Il ministro dell’interno ha inoltre avvertito che l’estensione della reversibilità alle coppie gay costerebbe alle casse dello Stato 40 miliardi di euro. Cifra però smentita dal Ministero delle Finanze, dalla Ragioneria dello Stato che, come scrive Davide Mancino su Wired, prevedono che il costo si aggiri sui «3,7 milioni di euro per il primo anno, in crescita man mano che un numero maggiore di coppie accede alle unioni civili, fino ad arrivare a poco meno di 23 milioni a regime, nel 2025». Numeri compatibili, inoltre, con lo studio dell’Inps, riportato in un articolo de Lavoce.info.
In Parlamento, nella maggioranza di governo oltre ad Alfano, una trentina di senatori del Pd, i cosiddetti catto-dem, si oppongono alla step-child adoption. Tra le opposizioni il tema delle adozioni vede contrari anche Lega e Forza Italia, anche se ci sono distinguo su base personale.

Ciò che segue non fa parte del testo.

(** * Token and cost analysis of exported conversations

    A shallow embedding of the analysis core of the repository
    ([config.py], [tokenizers.py], [message_ordering.py], [analyzers.py] and
    the summary part of [reporting.py]) together with the properties the
    specification states about it.

    Conventions of the embedding:
    - a Python [dict] used as a table whose iteration order matters (the cost
      table, a rate entry) is an association list in insertion order; the
      conversation mapping, which the code only looks up by key or turns into
      sets, is a [gmap string _];
    - Python numbers are [pynum]: unbounded [int]s and binary64 [float]s, with
      the coercion [int -> float] that mixed arithmetic performs;
    - an exception raised by the code is the [Raise] result of [pyresult];
    - the external tokenisation library and the iteration order of a Python
      [set] are interfaces ([Tiktoken], [SetOrder]). *)

From Stdlib Require Import ZArith Ascii String List Floats Lia.
From Stdlib Require Import Sorted.
From stdpp Require Import gmap strings list fin_maps fin_sets.

Set Warnings "-inexact-float,-clear-no-such-hyp".
Local Open Scope string_scope.
Local Open Scope list_scope.
Local Open Scope Z_scope.

(* ===================================================================== *)
(** * Python numbers *)
(* ===================================================================== *)

Module PyNum.

(** A Python number as the program meets them: an [int] or a [float]. *)
Inductive pynum : Type :=
| PInt (z : Z)
| PFloat (f : float).

(** [float(z)]: the binary64 number nearest to [z], ties to even, as CPython
    converts an int.  (From [2^1024] on CPython raises [OverflowError] where
    this is [infinity]; the ints the program converts are sums of lengths of
    token lists and rates of the cost table, far below that.) *)
Definition float_of_int (z : Z) : float :=
  SF2Prim (binary_normalize prec emax z 0 false).

Definition to_float (a : pynum) : float :=
  match a with
  | PInt z => float_of_int z
  | PFloat f => f
  end.

(** [a + b]: exact on two ints, binary64 addition otherwise. *)
Definition py_add (a b : pynum) : pynum :=
  match a, b with
  | PInt x, PInt y => PInt (x + y)
  | _, _ => PFloat (PrimFloat.add (to_float a) (to_float b))
  end.

(** [a * b]. *)
Definition py_mul (a b : pynum) : pynum :=
  match a, b with
  | PInt x, PInt y => PInt (x * y)
  | _, _ => PFloat (PrimFloat.mul (to_float a) (to_float b))
  end.

(** True division [a / b].  The result is always a float.  Every divisor in
    the program is a non-zero constant ([1_000_000], [2.0]) or a length that
    was tested to be non-zero, so [ZeroDivisionError] cannot occur; on two
    ints up to [2^53] the quotient of the converted operands is the correctly
    rounded quotient CPython returns. *)
Definition py_truediv (a b : pynum) : pynum :=
  PFloat (PrimFloat.div (to_float a) (to_float b)).

(** [a > 0] for an int counter. *)
Definition int_gt0 (z : Z) : bool := 0 <? z.

(** A running total: [acc = init; for x in l: acc += x]. *)
Definition accumulate (init : pynum) (l : list pynum) : pynum :=
  fold_left py_add l init.

(** The builtin [sum] over ints, which starts from the int [0] and adds
    from left to right. *)
Definition py_sum (l : list pynum) : pynum := accumulate (PInt 0) l.
(** Lines written through package [log]. *)
Inductive LogArg : Type :=
| ArgS (s : string)
| ArgE (e : error).

Inductive LogLine : Type :=
| Print (args : list LogArg)                        (* log.Print(args...) *)
| Printf (format : string) (args : list LogArg).    (* log.Printf(format, args...) *)

(** Calls that reached the file system, with what they returned. *)
Inductive Call : Type :=
| CallRemove (name : string) (err : option error)
| CallMaybeUpdateFile (dst src : string) (updated : bool) (err : option error)
| CallWriteShimFallbackToFile (name : string) (entries : list BootEntry)
    (err : option error).

(** ** The Debian version library (github.com/knqyf263/go-deb-version) *)

Class DebVersion : Type := {
  Version : Type;
  (* version.NewVersion(s) *)
  NewVersion : string → result Version;
  (* a.GreaterThan(b) *)
  GreaterThan : Version → Version → bool;
}.

(** ** sort.Slice *)

(** Go documents what [less] must satisfy for the slice to end up sorted:
    a transitive ordering whose negation is transitive too. The relation
    only matters on the elements of the slice. *)
Record sortable {A} (R : A → A → bool) (l : list A) : Prop := {
  sortable_irrefl : ∀ a, a ∈ l → R a a = false;
  sortable_trans : ∀ a b c, a ∈ l → b ∈ l → c ∈ l →
    R a b = true → R b c = true → R a c = true;
  sortable_negtrans : ∀ a b c, a ∈ l → b ∈ l → c ∈ l →
    R a b = false → R b c = false → R a c = false;
}.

Mentre il M5S e Sel si dicono favorevoli.
Antonio Rotelli, della rete Lenford (avvocatura per i diritti Lgbti), scriveva nell’ottobre scorso, su Lgbt News Italia, che nel percorso parlamentare della proposta di legge le modifiche «che correggono in meglio il testo sono poche e marginali, mentre sono evidenti quelle peggiorative». Ad esempio, durante la sua analisi critica dell’intero testo, Rotelli fa notare che continuando a distinguere unioni civili e matrimonio «si è ridotto il rinvio diretto ad articoli del codice civile che riguardano il matrimonio. Ridotto ma non eliminato, perché l’operazione sarebbe quasi impossibile da compiersi per l’identità di disciplina tra i due istituti in molte materie». Una scelta degli articoli non più richiamati «non casuale», continua Rotelli: «Sono stati selezionati quelli che contengono il riferimento alla famiglia, procedendo nell’operazione, anche lessicale, di ostacolare la possibilità che le coppie formate da persone dello stesso sesso siano chiamate, considerate e trattate come famiglie».
La Sentinelle in Piedi hanno organizzato una veglia ininterrotta di preghiera fino al 30 gennaio, giorno in cui sono previsti discussione e voto al Senato. L’obiettivo dichiarato dal gruppo cattolico è quello di chiedere a Dio di fermare il disegno di legge e in particolare la possibilità di adottare il figlio naturale del partner, cavallo di Troia, secondo gli organizzatori della veglia, per normare la maternità surrogata.